Working Fedora interface library prototype for DSpace.
Mapped model and code documentation.

Model mapping

The first and most essential thing that must be done is DSpace model mapping into Fedora model. Defined mapping and created library should allow not only storing basic data but also retaining the main infrastructure. That is, it should be able to preserve DSpace defined relationships and policy rules if possible.

To understand the possible model mapping, Fedora object must be described. In Fedora, Fedora object is a general entity and most of the other Fedora entities are defined on its basis. Fedora object can have relationships with other Fedora objects in hierarchical manner and so in some cases it can be treated both as parent and as a child. Fedora object can contain datastreams which can be metadata or other simple files. Fedora object relationships are indicated in special RELS-EXT datastream. As we will see, several of DSpace entities can be mapped to Fedora object.

Figure 1 provides relative DSpace data model, which is a little bit extended version of basic model (http://www.dspace.org/index.php?option=com_content&task=view&id=149). Several additional fields are added considering database fields.
Possible DSpace data model mapping to Fedoras is provided in Figure 2. In diagram, every Fedora object representing DSpace entity has RELS-EXT datastream. Fragment of its XML contents is provided to show how relationships between objects will be implemented physically.

Not all DSpace entities or fields can be directly mapped to Fedoras, so additional datastream with identifier DSPACE is added to Community, Collection, Item, Bundle and Bitstream Fedora objects. This datastream is sort of specific DSpace metadata XML file containing all unmapped text fields or other data. Each XML file contents example is provided in corresponding entity (Figure 2).

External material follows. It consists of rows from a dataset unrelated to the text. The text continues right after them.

(** The loop of [dyn_heap_sift_down]; [idx] increases below [count], so
    [fuel = count - idx] is enough and at [fuel = 0] there are no children. *)
Fixpoint sift_down_loop (fuel : nat) (idx : nat) (h : dyn_heap_t) (s : st) : outcome unit * st :=
  match fuel with
  | O => (Ret tt, put (with_busy false h) s)
  | S fuel =>
      match pick (2 * idx + 1) idx h s with
      | (Throw e, s) => (Throw e, s)
      | (Ret (smallest, h), s) =>
          match pick (2 * idx + 2) smallest h s with
          | (Throw e, s) => (Throw e, s)
          | (Ret (smallest, h), s) =>
              if decide (smallest = idx) then (Ret tt, put (with_busy false h) s)
              else match exchange idx smallest h with
                   | Some h => sift_down_loop fuel smallest h (put h s)
                   | None => (Throw Fault, s)
                   end
          end
      end
  end.

Definition dyn_heap_sift_down (idx : nat) (h : dyn_heap_t) (s : st) : outcome unit * st :=
  let h := with_busy true h in sift_down_loop (length (items h) - idx) idx h (put h s).

(** ** Methods *)

Definition with_heap (s : st) (f : dyn_heap_t -> step) : step :=
  match dyn_res_native (res s) with
  | Throw e => (Throw e, s)
  | Ret None => (Throw Fault, s)
  | Ret (Some h) => f h
  end.

(** The heap takes a reference ([JS_DupValue]) and gives one up
    ([JS_FreeValue]). *)
Definition take_ref (x : V) (s : st) : st := St (res s) (world s) (released s) (taken s ++ [x]).
Definition drop_ref (x : V) (s : st) : st := St (res s) (world s) (released s ++ [x]) (taken s).

Definition dyn_heap_push (alloc : bool) (x : V) (s : st) : step :=
  with_heap s (fun h =>
    if busy h then (Throw TypeError, s) else
    match dyn_heap_reserve alloc h (u32 (count h + 1)) with
    | None => (Throw OutOfMemory, s)
    | Some h =>
        let h := with_items (items h ++ [x]) h in
        match dyn_heap_sift_up (length (items h) - 1) h (take_ref x s) with
        | (Throw e, s) => (Throw e, s)
        | (Ret _, s) => (Ret (R_int (match native (res s) with Some h => count h | None => 0 end)), s)
        end
    end).

Definition dyn_heap_pop (s : st) : step :=
  with_heap s (fun h =>
    if busy h then (Throw TypeError, s) else
    match items h with
    | [] => (Ret R_undefined, s)
    | top :: _ =>
        let h' := with_items (removelast (items h)) h in
        match items h' with
        | [] => (Ret (R_val top), put h' s)
        | _ =>
            match last (items h) with
            | None => (Throw Fault, s)
            | Some lst =>
                match dyn_heap_sift_down 0 (with_items (<[0%nat := lst]> (items h')) h') s with
                | (Throw e, s) => (Throw e, drop_ref top s)
                | (Ret _, s) => (Ret (R_val top), s)
                end
            end
        end
    end).

Definition dyn_heap_peek (s : st) : step :=
  with_heap s (fun h =>
    (Ret (match items h with [] => R_undefined | x :: _ => R_val x end), s)).

Definition dyn_heap_size (s : st) : step := with_heap s (fun h => (Ret (R_int (count h)), s)).

Definition dyn_heap_close (s : st) : step :=
  let '(r, disposed) := dyn_method_close (res s) in
  (Ret R_undefined, St r (world s) (released s ++ concat (dyn_heap_free <$> disposed)) (taken s)).

Definition run_op (o : op) (s : st) : step :=
  match o with
  | Push a x => dyn_heap_push a x s
  | Pop => dyn_heap_pop s
  | Peek => dyn_heap_peek s
  | Size => dyn_heap_size s
  | Close => dyn_heap_close s
  end.

(** A sequence of calls: replies and final state. *)
Fixpoint run_calls (ops : list op) (s : st) : list (outcome reply) * st :=
  match ops with
  | [] => ([], s)
  | o :: ops =>
      let '(r, s) := run_op o s in
      let '(rs, s) := run_calls ops s in (r :: rs, s)
  end.

(** ** Any comparator: nothing is lost, nothing faults *)

Implicit Types (h : dyn_heap_t) (s : st) (l : list V).

(** [exchange] on indices of the array. *)
Definition swap (l : list V) (i j : nat) : list V :=
  match l !! i, l !! j with
  | Some x, Some y => <[i := y]> (<[j := x]> l)
  | _, _ => l
  end.

Lemma exchange_swap i j h :
  (i < length (items h))%nat -> (j < length (items h))%nat ->
  exchange i j h = Some (with_items (swap (items h) i j) h).
Proof.
  intros Hi Hj. unfold exchange, swap.
  destruct (lookup_lt_is_Some_2 _ _ Hi) as [x ->]. by destruct (lookup_lt_is_Some_2 _ _ Hj) as [y ->].
Qed.

Lemma swap_perm l i j : swap l i j ≡ₚ l.
Proof.
  unfold swap. destruct (l !! i) as [x|] eqn:Ei; [|done]. destruct (l !! j) as [y|] eqn:Ej; [|done].
  destruct (decide (i = j)) as [->|Hij].
  - rewrite list_insert_insert_eq. simplify_eq. by rewrite list_insert_id.
  - apply (inj (cons x)). rewrite (Permutation_cons_append _ x).
    assert (H : <[i:=y]> (<[j:=x]> l) ++ [x] ≡ₚ <[j:=x]> l ++ [y]).
    { apply Vector.insert_balance. by rewrite list_lookup_insert_ne. }
    rewrite H, (Vector.insert_balance l j x y Ej). symmetry. apply Permutation_cons_append.
Qed.

Lemma swap_length l i j : length (swap l i j) = length l.
Proof. by rewrite (swap_perm l i j). Qed.

Lemma swap_lookup l i j x y :
  l !! i = Some x -> l !! j = Some y -> forall k,
  swap l i j !! k = if decide (k = i) then Some y else if decide (k = j) then Some x else l !! k.
Proof.
  intros Ei Ej k. unfold swap. rewrite Ei, Ej.
  pose proof (lookup_lt_Some _ _ _ Ei). pose proof (lookup_lt_Some _ _ _ Ej).
  destruct (decide (k = i)) as [->|Hi].
  - rewrite list_lookup_insert_eq; [done|]. by rewrite length_insert.
  - rewrite list_lookup_insert_ne by done. destruct (decide (k = j)) as [->|Hj].
    + by rewrite list_lookup_insert_eq.
    + by rewrite list_lookup_insert_ne.
Qed.

Lemma parent_spec i : (0 < i)%nat -> (i = 2 * parent i + 1 \/ i = 2 * parent i + 2)%nat.
Proof.
  intros Hi. unfold parent. pose proof (Nat.div_mod_eq (i - 1) 2).
  pose proof (Nat.mod_upper_bound (i - 1) 2). lia.
Qed.

Lemma parent_lt i : (0 < i)%nat -> (parent i < i)%nat.
Proof. intros Hi. pose proof (parent_spec i Hi). lia. Qed.

(** Rule 3 of the module: what calls on a busy heap may do to it.  Either
    nothing, or the heap is closed and gives up what it holds; no reference
    is taken. *)
Definition guarded h s s' : Prop :=
  taken s' = taken s /\
  ((res s' = Resource (Some h) false /\ released s' = released s) \/
   (res s' = Resource None true /\ released s' = released s ++ dyn_heap_free h)).

(** Calls on a closed heap change nothing of it. *)
Definition inert s s' : Prop :=
  res s' = res s /\ released s' = released s /\ taken s' = taken s.

(** The methods reached from the comparator respect it. *)
Definition reentry_safe (call : op -> st -> step) : Prop := forall o s,
  (forall h, res s = Resource (Some h) false -> busy h = true -> guarded h s (call o s).2) /\
  (res s = Resource None true -> inert s (call o s).2).

(** The guards of the methods: on a busy heap [push] and [pop] throw. *)
Lemma busy_push alloc x h s :
  res s = Resource (Some h) false -> busy h = true -> dyn_heap_push alloc x s = (Throw TypeError, s).
Proof. intros Hs Hb. unfold dyn_heap_push, with_heap. rewrite Hs. simpl. by rewrite Hb. Qed.

Lemma busy_pop h s :
  res s = Resource (Some h) false -> busy h = true -> dyn_heap_pop s = (Throw TypeError, s).
Proof. intros Hs Hb. unfold dyn_heap_pop, with_heap. rewrite Hs. simpl. by rewrite Hb. Qed.

Lemma run_op_reentry : reentry_safe run_op.
Proof.
  intros o s. split.
  - intros h Hs Hb. assert (Hself : guarded h s s) by (split; [done|by left]).
    destruct o; simpl.
    + by rewrite (busy_push _ _ h).
    + by rewrite (busy_pop h).
    + unfold dyn_heap_peek, with_heap. by rewrite Hs.
    + unfold dyn_heap_size, with_heap. by rewrite Hs.
    + unfold dyn_heap_close. rewrite Hs. simpl. split; [done|]. right. simpl. by rewrite app_nil_r.
  - intros Hs. destruct o; simpl;
      unfold dyn_heap_push, dyn_heap_pop, dyn_heap_peek, dyn_heap_size, dyn_heap_close, with_heap;
      rewrite Hs; simpl; [done..|]. unfold inert. simpl. by rewrite app_nil_r.
Qed.

Context (Hnested : reentry_safe nested).

Lemma run_script_inert c : forall s, res s = Resource None true -> inert s (run_script c s).2.
Proof.
  induction c as [a w|o w k IH]; intros s Hs; simpl; [done|].
  set (s0 := St (res s) w (released s) (taken s)).
  destruct (Hnested o s0) as [_ H0]. specialize (H0 Hs). destruct (nested o s0) as [r s1]. simpl in H0.
  destruct H0 as (H1 & H2 & H3). simpl in *. destruct (IH r (world s1) s1) as (E1 & E2 & E3); [congruence|].
  split; [congruence|]. split; congruence.
Qed.

Lemma run_script_guarded c h : forall s,
  res s = Resource (Some h) false -> busy h = true -> guarded h s (run_script c s).2.
Proof.
  induction c as [a w|o w k IH]; intros s Hs Hb; simpl; [split; [done|by left]|].
  set (s0 := St (res s) w (released s) (taken s)).
  destruct (Hnested o s0) as [H0 _]. specialize (H0 h Hs Hb). destruct (nested o s0) as [r s1]. simpl in H0.
  destruct H0 as (Ht & [(Hr & Hl)|(Hr & Hl)]); simpl in *.
  - destruct (IH r (world s1) s1 Hr Hb) as (Ht' & [(?&?)|(?&?)]); (split; [congruence|]); [left|right];
      split; congruence.
  - destruct (run_script_inert (k r (world s1)) s1 Hr) as (E1 & E2 & E3). split; [congruence|].
    right. split; congruence.
Qed.

(** A comparison leaves the heap alone, or closes it, or throws. *)
Lemma compare_spec a b h s r s' :
  busy h = true -> compare a b (put h s) = (r, s') -> taken s' = taken s /\
  ((exists c, r = Ret (c, h) /\ res s' = Resource (Some h) false /\ released s' = released s) \/
   (r = Throw UserException /\ res s' = Resource (Some (with_busy false h)) false /\
     released s' = released s) \/
   (r = Throw TypeError /\ res s' = Resource None true /\
     released s' = released s ++ dyn_heap_free h)).
Proof.
  intros Hb. unfold compare, dyn_heap_cmp_call.
  pose proof (run_script_guarded (JS_Call a b (world (put h s))) h (put h s) eq_refl Hb) as Hg.
  destruct (run_script _ _) as [ans s1]. destruct Hg as (Ht & [(Hr & Hl)|(Hr & Hl)]);
    simpl in Ht, Hr, Hl; rewrite Hr; simpl.
  - destruct ans; intros [= <- <-]; simpl; eauto 10.
  - intros [= <- <-]. eauto 10.
Qed.

Lemma put_same h s : res s = Resource (Some h) false -> put h s = s.
Proof. destruct s; simpl. intros ->. done. Qed.

(** What a sift leaves behind, whatever the comparator does. *)
Definition sift_post h s (p : outcome unit * st) : Prop :=
  let '(r, s') := p in
  taken s' = taken s /\
  ((exists h', res s' = Resource (Some h') false /\ busy h' = false /\ cap h' = cap h /\
      cmp h' = cmp h /\ items h' ≡ₚ items h /\ released s' = released s /\
      (r = Ret tt \/ r = Throw UserException)) \/
   (res s' = Resource None true /\ released s' ≡ₚ released s ++ dyn_heap_free h /\ r = Throw TypeError)).

Lemma sift_post_done h s h1 s1 :
  cap h1 = cap h -> cmp h1 = cmp h -> items h1 ≡ₚ items h -> released s1 = released s ->
  taken s1 = taken s -> sift_post h s (Ret tt, put (with_busy false h1) s1).
Proof. intros. split; [done|]. left. exists (with_busy false h1). simpl. eauto 10. Qed.

Lemma sift_post_weaken h s h1 s1 p :
  cap h1 = cap h -> cmp h1 = cmp h -> items h1 ≡ₚ items h -> released s1 = released s ->
  taken s1 = taken s -> sift_post h1 s1 p -> sift_post h s p.
Proof.
  intros H1 H2 H3 H4 H5. destruct p as [r s']. unfold sift_post, dyn_heap_free.
  rewrite H1, H2, H4, H5. setoid_rewrite H3. done.
Qed.

Lemma sift_up_post fuel : forall idx h s,
  busy h = true -> (idx < length (items h))%nat -> sift_post h s (sift_up_loop fuel idx h (put h s)).
Proof.
  induction fuel as [|fuel IH]; intros idx h s Hb Hi; simpl; [by apply sift_post_done|].
  destruct (decide (idx = 0%nat)) as [->|Hne]; [by apply sift_post_done|].
  pose proof (parent_lt idx ltac:(lia)) as Hp.
  destruct (lookup_lt_is_Some_2 (items h) idx) as [a ->]; [lia|].
  destruct (lookup_lt_is_Some_2 (items h) (parent idx)) as [b ->]; [lia|].
  destruct (compare a b (put h s)) as [r1 s1] eqn:E.
  destruct (compare_spec a b h s r1 s1 Hb E) as
    (Ht & [(c & -> & Hr & Hrel)|[(-> & Hr & Hrel)|(-> & Hr & Hrel)]]).
  - destruct (0 <=? c); [by apply sift_post_done|]. rewrite exchange_swap by lia.
    eapply sift_post_weaken; [| | | | |apply IH]; simpl; rewrite ?swap_length, ?swap_perm; done || lia.
  - split; [done|]. left. exists (with_busy false h). simpl. eauto 10.
  - split; [done|]. right. by rewrite Hrel.
Qed.

(** One pick: a comparison with the current smallest, or nothing. *)
Lemma pick_spec c smallest h s r s' :
  res s = Resource (Some h) false -> busy h = true -> (smallest < length (items h))%nat ->
  pick c smallest h s = (r, s') ->
  (exists k, r = Ret (k, h) /\ res s' = res s /\ released s' = released s /\ taken s' = taken s /\
     (k = smallest \/ (k = c /\ c < length (items h))%nat)) \/
  (exists e, r = Throw e /\ sift_post h s (Throw e, s')).
Proof.
  intros Hs Hb Hlt E. unfold pick, count in E.
  destruct (Z.ltb_spec (Z.of_nat c) (Z.of_nat (length (items h)))); [|simplify_eq; left; eauto 10].
  destruct (lookup_lt_is_Some_2 (items h) c) as [a Ea]; [lia|].
  destruct (lookup_lt_is_Some_2 (items h) smallest) as [b Eb]; [lia|].
  rewrite Ea, Eb in E. rewrite <- (put_same h s Hs) in E.
  destruct (compare a b (put h s)) as [r1 s1] eqn:Ec.
  destruct (compare_spec a b h s r1 s1 Hb Ec) as
    (Ht & [(n & -> & Hr & Hrel)|[(-> & Hr & Hrel)|(-> & Hr & Hrel)]]); simplify_eq.
  - left. exists (if n <? 0 then c else smallest). rewrite Hs, Hr. repeat (split; [done|]).
    destruct (n <? 0); [right; split; [done|lia]|by left].
  - right. exists UserException. split; [done|]. split; [done|].
    left. exists (with_busy false h). simpl. eauto 10.
  - right. exists TypeError. split; [done|]. split; [done|]. right. by rewrite Hrel.
Qed.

Item entity in DSpace can be marked as "withdrawn". Fedora does provide similar feature for its objects and datastreams, by allowing setting object or datastream state. Possible state values are: "active", "inactive" and "deleted". State "inactive" is chosen for withdrawn Items here, but "deleted" could be easily used too.

DSpace Item entity contains associated Dublin Core qualified metadata XML file. Fedora does provide default datastream with DC identifier for Dublin Core metadata in every object, so it can be used to contain these fields.

Also it should be noted, that Item entity has two types of relation with Collection entity. In Fedora, simple relations between objects are expressed in RELS-EXT using isMemberOf relation type. However, custom relations can easily be introduced, so additional relation isIncludedBy is added here to emphasize inclusion rather than ownership. Not really sure if it is good to use custom relation, but it works.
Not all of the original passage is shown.